Today’s Gospel is the third of four continuous readings from Matthew’s Sermon on the Mount (Chapter 5). Jesus is summarizing for his listeners the moral life, describing for them what a good person looks like. Many early Christians in Matthew’s community were Jewish converts, so Matthew includes elements that were familiar and reassuring to them: that Jesus is not abolishing the Jewish law; that yes, the commandments are still in place; and that the Sanhedrin (the Jewish law court) was still the judge of bad behavior, for example. But then Jesus begins to challenge them. “Unless your righteousness surpasses that of the scribes and Pharisees” — the moral leaders of the day — “you will not enter the kingdom of heaven,” he says. He gives them examples.
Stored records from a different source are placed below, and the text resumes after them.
(* ===== verification/Prelude.v ===== *)
(** * Quin kernel: verification library (root file)

    The repository is a small x86-64 kernel in C and assembly, booted by
    Limine. This library models its own code under kernel/ as Rocq functions
    translated from the source, and proves what each component promises and that
    the components fit together. Every theorem about an operation says that it
    returns ([Ok]), so memory safety and termination are part of it, unless it
    states the panic or the undefined behaviour the code has.

    ** The program

    [kernel_entry] (boot/entry.c) checks the bootloader's base revision and calls [kmain]
    (main.c), which brings up the serial port and the framebuffer console, the
    segment and interrupt tables, the physical memory manager (PMM), the
    virtual memory manager (VMM), the heap, ACPI, the interrupt controllers,
    the scheduler, the timer, the keyboard and system calls, and then runs
    demonstration threads. The state that components share is memory: the PMM's
    bitmap and frames and the VMM's page tables in the direct map, the heap's
    headers and its clients' data in one range, thread stacks, the framebuffer.
    Calls go downwards: threads use the heap, the VMM and the scheduler; the
    heap and the stacks use the VMM; the VMM uses the PMM; log and panic use
    [kvprintf], the serial port and the console. Calls from below are the
    page-fault, timer and keyboard handlers, reached through the stubs and the
    dispatcher.

    ** Files

    Foundations:
    - Prelude.v: outcomes (a [Panic] carries the call that ended the run: the
      format and arguments of [panic], or the frame given to [panic_exception]),
      the monad, counted loops and their rules, automation;
    - Word.v: integers of include/kernel.h and C, with wrap-around;
    - Mem.v, Stack.v: byte-addressed memory; push and pop.
    Libraries:
    - Bitmap.v (lib/bitmap.c), CString.v (lib/string.c), Printf.v (lib/printf.c);
      TestBitmap.v: the repository's unit tests (tests/unit), run on the model.
    Memory:
    - BootInfo.v (boot/limine_requests.c, include/boot_info.h);
    - FrameAlloc.v: the class the VMM is written against; Pmm.v (mm/pmm.c)
      discharges it, RefAlloc.v is its smallest model;
    - Paging.v: entry encoding of arch/x86_64/mm/vmm.c, the processor's walk and
      well-formed table trees; Vmm.v: the operations of vmm.c and their
      specifications; AddressSpace.v: its theorems; VmmCalls.v: any sequence of
      calls; Demand.v: lazy regions as memory;
    - Heap.v (mm/heap.c), over Demand.v: the first header of [heap_init] is
      stored through the page tables, and its page faults in there.
    Processor (arch/x86_64/cpu):
    - Gdt.v (gdt.c, gdt_flush.S), Idt.v (idt.c), IsrStubs.v (isr_stubs.S), Isr.v
      (isr.c), Syscall.v (syscall.c, syscall_entry.S), Lapic.v (lapic.c,
      lapic_timer.c), Ioapic.v (ioapic.c), Panic.v (panic.c), Io.v (io.h: classes
      of device access).
    Threads:
    - Spinlock.v (sched/spinlock.c), Sched.v (sched/sched.c, context_switch.S, the
      tick handler of drivers/timer/timer.c), Thread.v (sched/thread.c).
    Devices and output:
    - Serial.v, Keyboard.v, Font.v and Console.v, Timer.v (drivers/), Log.v
      (lib/log.c), Acpi.v and Madt.v (acpi/).
    Composition:
    - Preempt.v: a timer interrupt through stub, dispatcher, scheduler and back;
    - main.c in the order of [kmain]: BootConsole.v (serial port, screen, banner),
      Main.v (the memory managers; also the ring 3 demonstration), BootDevices.v
      (ACPI, interrupt controllers, timer, keyboard, system calls), Kmain.v (the
      whole up to the first [sched_yield], with the four threads);
    - Entry.v: what never returns (boot/entry.c, cpu/halt.c, boot/qemu_exit.c, the
      check of boot/limine_requests.c, the end of [kmain], the threads of main.c)
      as interaction trees over the events of the processor;
    - System.v: the processor that runs these programs and the ring 3 program one
      at a time, switching through the scheduler of Sched.v; SystemRun.v: its run
      from power-on to the last [hlt], and the checks of
      tests/integration/smoke_test.sh on it;
    - BootErrors.v: the answers of the bootloader and the ACPI tables that end the
      start in [panic].

    Definitions keep the source's names. A C function is a Rocq function from
    the state it reads to [res] of its result and the state it leaves; static
    variables are the fields of a record ([pmm], [vmm], [sched], [keyboard],
    [framebuffer], [log]); the fields of packed structures are loads and stores
    at their offsets; a loop that does not count is a Fixpoint on fuel.

    ** What the theorems show

    - Frames: [pmm_init] puts the bitmap in the first region that can hold it
      ([bitmap_place]), frees exactly the usable frames and panics when there is no
      such region; allocation and freeing on every branch; no interleaving of
      clients hands a frame out twice.
    - Address space: [vmm_map], [vmm_unmap], [vmm_alloc_guarded] and the
      page-fault handler change exactly the translations they should, judged by
      the processor's walk (over the manual's bit fields, [indices]), keep the
      tree of tables well-formed, take exactly one frame per data page and per
      missing table ([missing]) and fail only for want of frames; a lazy region
      refines plain zero-initialised memory.
    - Heap: blocks tile the range; [kmalloc] is first fit, [kfree] the abstract
      release; no interleaving of clients makes blocks overlap or touches
      another block's bytes.
    - Threads: mutual exclusion of the lock under every interleaving; a switch
      saves and resumes contexts exactly and keeps the invariant of the ring;
      round robin with exact slices, over any sequence of ticks, yields and new
      threads; a created thread enters its function.
    - Interrupts and system calls: tables as the processor reads them; an
      interrupt is transparent; a system call returns to ring 3 as it left.
    - Devices: console, keyboard, serial line, interrupt controllers and timer
      refine a text grid, a bounded queue, a character stream, a redirection
      table and a count calibrated by what the APIC counted in the interval.
    - Text: [kvprintf] is equal to a reference rendering; numbers read back;
      [ksnprintf] stays in its buffer; log lines and panic reports come out in
      full and change no other memory (the stack trace of a panic needs a chain of
      frames that can be read).
    - ACPI: the search and the MADT parser against reference functions;
      termination on any bytes.
    - Preemption: a thread taken off the processor by the timer comes back with
      every register, its flags and its stack, whatever the others do meanwhile.
    - Start: on one machine with all the components, [kmain] runs to its first
      yield without a fault, establishes together the invariants that the other
      theorems assume, and prints exactly its lines, with the number of frames
      left after the heap's first page fault; the memory part is a theorem of its
      own.
    - Errors: the first fault in the bootloader's answers or the ACPI tables, in
      the order in which the code comes to them, decides the panic that ends the
      start, with its format and arguments; without one the start succeeds.
    - Whole machine: from [kernel_entry] on, the boot thread, the ring 3 program
      and the three demonstration threads take turns, through yields and timer
      ticks, print exactly their lines in order, and the machine comes to rest;
      the smoke test passes.
    - Control flow: [kernel_entry] never returns, on either branch of its check; a
      demonstration thread logs its lines in order and then waits for ever.

    ** Bounds and fuel

    A counted loop runs its count, so it needs no fuel. Elsewhere:
    - [heap_fuel] is one more than the headers the heap's range can hold;
    - [mem_fuel] is one more than the bytes of memory, hence than any string;
    - the MADT loop has one step per byte of the table's length, and one more;
    - [lock_fuel] is 1: a free lock is taken at once, and a lock nobody can
      release is never taken with any fuel;
    - polling loops (serial transmitter, PIT) take a fuel above the bound the
      device's class promises;
    - [digits_loop] has the 32 slots of the C array, [numeral] 64;
    - [access_fuel] is 2: one page fault per access;
    - the stack trace visits 16 frames, as the code does;
    - [Entry.run] takes one unit per event and per round of a loop: 16 are enough
      to bring the entry point and the demonstration thread to their last wait,
      4 the ring 3 thread, and what is left then waits for ever ([idle], without
      fuel);
    - [run_system] takes one unit per step of the machine; that some number of
      steps is enough, and then any larger one, is part of its theorem.

    ** Assumptions and abstractions

    Code that is not in the repository is a parameter. The bootloader's
    answers are data, its memory map and page tables well-formed where a
    theorem says so ([memmap_ok], [boot_tables]). Devices are classes of laws
    ([Uart], [IoApicDev], [LocalApic], [Pit], [MsrFile]), each with a concrete
    instance. The processor's rules (page walk, descriptors, gates, [iretq],
    [syscall], [sysretq], page-fault error codes) are definitions from the
    manual, used as the specification of what the C code prepares.

    - [struct thread] objects live in a typed store instead of the heap's bytes.
    - [heap_init] stores its first header twice: in the heap's range as its users
      see it, and through the page tables, where it faults and takes a frame and
      the missing tables; C9 is that both show the same bytes afterwards. Later
      stores to the heap and to the stacks of [thread_create] are made in the
      first of these views; what [kmain] allocates there, with the headers of all
      blocks, lies in the page that the first header has faulted in
      ([boot_heap_page]), so that no store of the run faults in another one. That
      any later access to the range works through the page tables is Demand.v, and
      that [vmm_alloc_guarded] hands out zeroed pages is AddressSpace.v.
    - The registers at a page fault are a parameter (class [Trap]), of which the
      handler reads only the error code, unless it panics.
    - The registers at the jump to ring 3 are a parameter, of which
      [jump_to_ring3] changes [%ax] and the data segments.
    - System.v lets a tick arrive where the processor waits or the ring 3 program
      jumps, and never in the middle of a kernel function; a thread does not
      notice a tick there (Preempt.v), but the order of the lines would change
      with one. The stack in the TSS joins the kernel's view of the stacks at the
      jump to ring 3, before which nothing uses it.
    - The TLB appears as the log of [invlpg]; large pages are excluded by
      hypothesis, as vmm.c does not know them.
    - String literals are byte lists, or addresses with the bytes in memory.
    - The memory of [kmain] is in three parts that the kernel reaches through
      disjoint addresses: the console's (screen and string literals), the direct
      map with the static objects, and the heap's range with the stacks.
    - No timer or keyboard interrupt is taken during [kmain_start], although they
      are on for its last two lines and the creation of the threads; what a tick
      does to the thread it interrupts is Preempt.v.
    - The events of Entry.v perform a call as a whole; what the others do while a
      thread has yielded is a parameter of [Entry.run], and the machine itself in
      System.v.
    - Memory is sequentially consistent, and the lock is the only word that
      processors share in the model.

    ** Not modelled

    The linker script and the request structures of limine_requests.c, whose
    layout is the bootloader's; the unused 16- and 32-bit port instructions and
    [io_wait]; the test runner's output and the way the smoke test starts QEMU; build
    files, scripts and the protocol header of the bootloader. *)

From stdpp Require Export base tactics numbers list option gmap strings.
From Stdlib Require Export ZArith Lia.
It’s not enough to not kill anyone; even anger is sinful. It is not enough to avoid adultery; lust is also sinful. Jesus asks his disciples for more: more depth in our love, more sacrifice. This lesson is a difficult one. Few of us realize what will be asked of us through the essential choices we make in life. To stay faithful to what we understand as our calls, we have to keep going beyond what we originally thought, beyond what other people expect, beyond what society says is asked of us. Jesus’ own life and his death consistently exemplified this “going beyond” character of goodness. Where in your life have you had to choose between walking away or staying and going beyond — in love, in compassion, in forgiveness, in patience?